▶ _Records to process_
•••••

(** Scenario S1: a 40-byte packet on the initial ranging connection and
    the 1500-byte packet of the best-effort flow. *)
Definition ranging_heap : Heap :=
  heap_of [sdu HEADER_TYPE_GENERIC 34] [] [] [] [[sdu HEADER_TYPE_GENERIC 1494]].

(** Scenario S5: a UGS flow whose grant interval is far away, and an rtPS
    flow that is due, both with packets. *)
Definition rtps_station : SubscriberStation :=
  station [flow ServiceFlow.SF_TYPE_UGS 4%nat 1000; flow ServiceFlow.SF_TYPE_RTPS 5%nat 1] 0.
Definition rtps_heap : Heap :=
  heap_of [] [] [] [] [[sdu HEADER_TYPE_GENERIC 100]; [sdu HEADER_TYPE_GENERIC 200]].

(** A TRANSPORT connection that holds a bandwidth request only. *)
Definition request_heap : Heap :=
  heap_of [] [] [] [] [[sdu HEADER_TYPE_BANDWIDTH 0]].

End Scenarios.

(** The symbols the loop charges for a burst, packet by packet. *)
Definition burst_symbols {phy : WimaxPhy} {mq : WimaxMacQueue} (burst : list Packet)
    (m : ModulationType) : Z :=
  foldr (fun packet n => GetNrSymbols (u32 (GetSize packet)) m + n) 0 burst.

(** * The fat-tree script

    The helper functions of [FatTreeTopology] (fattree-sim/fattree.cc) that
    compute with indices, ports and subnet numbers.  Nodes, devices and
    interfaces are named by their position in the container that holds
    them. *)

Module FatTree.
Import stdpp.gmap.
Local Open Scope Z_scope.

(** ** Global topology parameters *)

Definition NUM_SERVERS : Z := 320.
Definition NUM_RACKS : Z := 20.
Definition SERVERS_PER_RACK : Z := NUM_SERVERS / NUM_RACKS.
Definition NUM_AGG_SWITCHES : Z := 20.
Definition NUM_CORE_SWITCHES : Z := 16.
Definition INCAST_SENDERS : Z := 64.

(** What a function with an [NS_ASSERT] and a [std::vector] access ends
    in: the failed assertion, an access beyond the end of a vector, or a
    value. *)
Inductive Outcome (A : Type) :=
| Aborted
| OutOfRange
| Value (a : A).
Arguments Aborted {A}.
Arguments OutOfRange {A}.
Arguments Value {A} _.

(** ** [GetServer] and [GetServerAddress] *)

(** [FatTreeTopology::GetServer]: the server is named by its index in
    [m_servers]. *)
Definition GetServer (rack position : Z) : Outcome Z :=
  if negb (rack <? NUM_RACKS) then Aborted
  else if negb (position <? SERVERS_PER_RACK) then Aborted
  else
    let serverIndex := u32 (u32 (rack * SERVERS_PER_RACK) + position) in
    Value serverIndex.

(** The rack and the position [StartBackgroundFlow] and [StartIncast]
    compute from a server index. *)
Definition receiverRack (receiverIdx : Z) : Z := receiverIdx / SERVERS_PER_RACK.
Definition receiverPos (receiverIdx : Z) : Z := receiverIdx mod SERVERS_PER_RACK.

(** [FatTreeTopology::GetServerAddress]: [m_serverInterfaces] is a vector
    of interface containers, a container the list of its addresses;
    [any] is [Ipv4Address("0.0.0.0")]. *)
Definition GetServerAddress {Ipv4Address : Type} (any : Ipv4Address)
    (m_serverInterfaces : list (list Ipv4Address)) (rack position : Z)
  : Outcome Ipv4Address :=
  if negb (rack <? NUM_RACKS) then Aborted
  else if negb (position <? SERVERS_PER_RACK) then Aborted
  else
    let interfaceIndex := u32 (position * 2) in
    match m_serverInterfaces !! Z.to_nat rack with
    | None => OutOfRange
    | Some interfaces =>
        if interfaceIndex >=? Z.of_nat (length interfaces) then Value any
        else
          match interfaces !! Z.to_nat interfaceIndex with
          | Some addr => Value addr
          | None => OutOfRange
          end
    end.

(** ** [GetUniquePort] *)

(** [FatTreeTopology::GetUniquePort]: [m_receiverPortMap] maps a receiver
    to the [uint16_t] port it was given last; the call returns the port
    and the map it leaves. *)
Definition GetUniquePort (receiverIdx : Z) (isTcp : bool) (m_receiverPortMap : gmap Z Z)
  : Z * gmap Z Z :=
  let basePort := if isTcp then 8000 else 9000 in
  let m_receiverPortMap :=
    match m_receiverPortMap !! receiverIdx with
    | None => <[receiverIdx := u16 (u32 (basePort + receiverIdx))]> m_receiverPortMap
    | Some port => <[receiverIdx := u16 (port + 1)]> m_receiverPortMap
    end in
  (m_receiverPortMap !!! receiverIdx, m_receiverPortMap).

(** The port a receiver is given next: one more than its last, or the base
    port of the protocol plus its index the first time. *)
Definition next_port (receiverIdx : Z) (isTcp : bool) (m_receiverPortMap : gmap Z Z) : Z :=
  match m_receiverPortMap !! receiverIdx with
  | Some port => port + 1
  | None => (if isTcp then 8000 else 9000) + receiverIdx
  end.

(** Calls of [GetUniquePort] one after the other, each on the map the call
    before left; the ports in order. *)
Fixpoint GetUniquePort_calls (calls : list (Z * bool)) (m_receiverPortMap : gmap Z Z)
  : list Z * gmap Z Z :=
  match calls with
  | [] => ([], m_receiverPortMap)
  | (receiverIdx, isTcp) :: calls' =>
      let '(port, m_receiverPortMap) := GetUniquePort receiverIdx isTcp m_receiverPortMap in
      let '(ports, m_receiverPortMap) := GetUniquePort_calls calls' m_receiverPortMap in
      (port :: ports, m_receiverPortMap)
  end.

(** ** [GetRandomServerPair] *)

(** [m_uniformRandom->GetInteger(0, NUM_SERVERS - 1)]: the random variable
    is the tape of the integers it is going to return; [None] when the tape
    has run out. *)
Definition GetInteger (tape : list Z) : option (Z * list Z) :=
  match tape with
  | [] => None
  | value :: tape' => Some (value, tape')
  end.

(** The [do ... while (receiver == sender)] loop. *)
Fixpoint draw_receiver (sender : Z) (tape : list Z) : option (Z * list Z) :=
  match tape with
  | [] => None
  | receiver :: tape' =>
      if receiver =? sender then draw_receiver sender tape' else Some (receiver, tape')
  end.

(** [FatTreeTopology::GetRandomServerPair]: the pair, and the tape that is
    left. *)
Definition GetRandomServerPair (tape : list Z) : option ((Z * Z) * list Z) :=
  match GetInteger tape with
  | None => None
  | Some (sender, tape') =>
      match draw_receiver sender tape' with
      | None => None
      | Some (receiver, tape'') => Some ((sender, receiver), tape'')
      end
  end.

(** ** The senders of [StartIncast] *)

(** The [availableSenders] vector: every server but the receiver, in
    order. *)
Definition availableSenders (receiverIdx : Z) : list Z :=
  filter (fun i => i <> receiverIdx) (seqZ 0 NUM_SERVERS).

(** What a call of [StartIncast] that gets past the test of the address
    sets up: the port of the sink on the receiver, and the servers it
    starts a source on, in order. *)
Record Incast := {
  port : Z;
  senders : list Z
}.

(** [FatTreeTopology::StartIncast], for the receiver [GetInteger] drew:
    what the call sets up, and the port map it leaves.  [m_servers] holds
    the [NUM_SERVERS] servers, [shuffle] is [std::random_shuffle].  With
    the address [0.0.0.0] for the receiver the function returns at once:
    no port is taken, no sink and no source is started (and the next
    incast is not scheduled), which is [None]. *)
Definition StartIncast {Ipv4Address : Type} `{!EqDecision Ipv4Address} (any : Ipv4Address)
    (m_serverInterfaces : list (list Ipv4Address)) (shuffle : list Z -> list Z)
    (receiverIdx : Z) (m_receiverPortMap : gmap Z Z)
  : Outcome (option Incast * gmap Z Z) :=
  if negb (receiverIdx <? NUM_SERVERS) then OutOfRange
  else
    let receiverRack := u32 (receiverIdx / SERVERS_PER_RACK) in
    let receiverPos := u32 (receiverIdx mod SERVERS_PER_RACK) in
    match GetServerAddress any m_serverInterfaces receiverRack receiverPos with
    | Aborted => Aborted
    | OutOfRange => OutOfRange
    | Value receiverAddr =>
        if decide (receiverAddr = any) then Value (None, m_receiverPortMap)
        else
          let '(port, m_receiverPortMap) := GetUniquePort receiverIdx true m_receiverPortMap in
          let availableSenders := shuffle (availableSenders receiverIdx) in
          let numSenders := Z.min INCAST_SENDERS (u32 (Z.of_nat (length availableSenders))) in
          let senders := (fun i => availableSenders !!! Z.to_nat i) <$> seqZ 0 numSenders in
          Value (Some {| port := port; senders := senders |}, m_receiverPortMap)
    end.

(** ** The subnets of [AssignIpAddresses] *)

(** The network of a point-to-point link, as the four numbers the string
    is put together from, and the link it is for. *)
Record LinkNetwork := {
  link_from : Z;
  link_to : Z;
  network : Z * Z * Z * Z
}.

(** The network of the link with subnet counter [subnet]:
    ["a.b." + to_string(subnet / 64) + "." + to_string((subnet % 64) * 4)]. *)
Definition link_network (a b subnet : Z) : Z * Z * Z * Z :=
  (a, b, subnet / 64, u32 ((subnet mod 64) * 4)).

(** The two nested loops over the links between two layers, with their
    subnet counter. *)
Definition assign_link_networks (a b : Z) (outer inner : Z) : list LinkNetwork :=
  snd (foldl
         (fun st from =>
            foldl
              (fun '(subnet, assigned) to =>
                 (u32 (subnet + 1),
                  assigned ++ [{| link_from := from; link_to := to;
                                  network := link_network a b subnet |}]))
              st (seqZ 0 inner))
         (0, []) (seqZ 0 outer)).

Definition torAggNetworks : list LinkNetwork :=
  assign_link_networks 172 16 NUM_RACKS NUM_AGG_SWITCHES.
Definition aggCoreNetworks : list LinkNetwork :=
  assign_link_networks 192 168 NUM_AGG_SWITCHES NUM_CORE_SWITCHES.

(** The networks of the racks: ["10.0." + to_string(rack) + ".0"]. *)
Definition rackNetworks : list (Z * Z * Z * Z) :=
  (fun rack => (10, 0, rack, 0)) <$> seqZ 0 NUM_RACKS.

(** ** The links of [ConfigureLinks] *)

Inductive Node := Server (i : Z) | Tor (i : Z) | Agg (i : Z) | Core (i : Z).

(** A point-to-point device: the node it is installed on and the node at
    the other end of its channel. *)
Record NetDevice := {
  device_node : Node;
  device_peer : Node
}.

#[export] Instance Node_eq_dec : EqDecision Node.
Proof. solve_decision. Defined.

#[export] Instance NetDevice_eq_dec : EqDecision NetDevice.
Proof. solve_decision. Defined.

(** The device of node [a] on its link to node [b]. *)
Definition device (a b : Node) : NetDevice := {| device_node := a; device_peer := b |}.

(** [PointToPointHelper::Install (a, b)]: the container with the device of
    [a] and the device of [b], in that order. *)
Definition Install (a b : Node) : list NetDevice :=
  [{| device_node := a; device_peer := b |}; {| device_node := b; device_peer := a |}].
(** Events of [train_build]. *)
Definition train_build_event (task_id : Z) (target : string)
    (cluster_spec : gmap string (list string)) (num_workers : Z) (e : event) : Prop :=
  match e with
  | ECall _ _ | EOptimizer _ | EVariable _ _ _ =>
      setup_event (train_devices task_id cluster_spec) task_id num_workers VNone VNone (-1) e
  | _ => session_event (train_devices task_id cluster_spec) (task_id =? 0) target e
  end.

Definition train_kwargs (start_epoch : Z) (reuse : pyval) (n : Z) (vars : pyval)
  : list (string * pyval) :=
  [("start_epoch", VInt start_epoch); ("reuse", reuse);
   ("num_replicas_to_aggregate", VInt n); ("variables_to_train", vars)].

(** Events of [train]. *)
Definition train_event (task_id : Z) (target : string)
    (cluster_spec : gmap string (list string)) (kwargs : list (string * pyval))
    (e : event) : Prop :=
  (exists num_workers, train_build_event task_id target cluster_spec num_workers e) \/
  e = ECall "train" kwargs.

Definition train_exn (e : exn) : Prop := body_exn e \/ e = cluster_assertion.

(** Events and exceptions of [fit]. *)
Definition fit_event (task_id : Z) (target : string)
    (cluster_spec : gmap string (list string)) (e : event) : Prop :=
  match e with
  | EExtern _ | EDecoder _ | EDataset _ _ | EDataflow _ => True
  | _ => train_event task_id target cluster_spec (train_kwargs 1 VNone (-1) VNone) e
  end.

Definition fit_exn (e : exn) : Prop :=
  train_exn e \/ e = UnboundLocalError "features_keys".

(** The exceptions [fit] can raise before it calls [train]. *)
Definition prelude_exn (e : exn) : Prop :=
  lookup_exn e \/ e = UnboundLocalError "features_keys".

(** Lines 89-94: what [fit] does before it calls [train]. *)
Definition fit_prelude (env : Env) (datadir : string) : M Dataflow :=
  is_summary <- getattr "is_summary" ;;
  (if truthy is_summary then emit (EExtern "_setup_summaries") else ret tt) ;;;
  dataset_name <- getattr "dataset_name" ;;
  feature_keys <- getattr "feature_keys" ;;
  num_readers <- getattr "num_readers" ;;
  min_queue_examples <- getattr "min_queue_examples" ;;
  capacity <- getattr "capacity" ;;
  dataflow <- _setup_data_ops datadir dataset_name feature_keys num_readers
                min_queue_examples capacity ;;
  _setup_misc env ;;;
  _print_info ;;;
  ret dataflow.

(** [terminates m]: [m] does not depend on the fuel. *)
Definition terminates {A} (m : M A) : Prop := forall st, fst (m st) <> OutOfFuel.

•••••

▶ _Action item_
Going back over the entries above, copy word for word every line from the one that has "match GetServerAddress any" on through the one that has "let numSenders := Z.min".

▶ _Reply to the task_
    match GetServerAddress any m_serverInterfaces receiverRack receiverPos with
    | Aborted => Aborted
    | OutOfRange => OutOfRange
    | Value receiverAddr =>
        if decide (receiverAddr = any) then Value (None, m_receiverPortMap)
        else
          let '(port, m_receiverPortMap) := GetUniquePort receiverIdx true m_receiverPortMap in
          let availableSenders := shuffle (availableSenders receiverIdx) in
          let numSenders := Z.min INCAST_SENDERS (u32 (Z.of_nat (length availableSenders))) in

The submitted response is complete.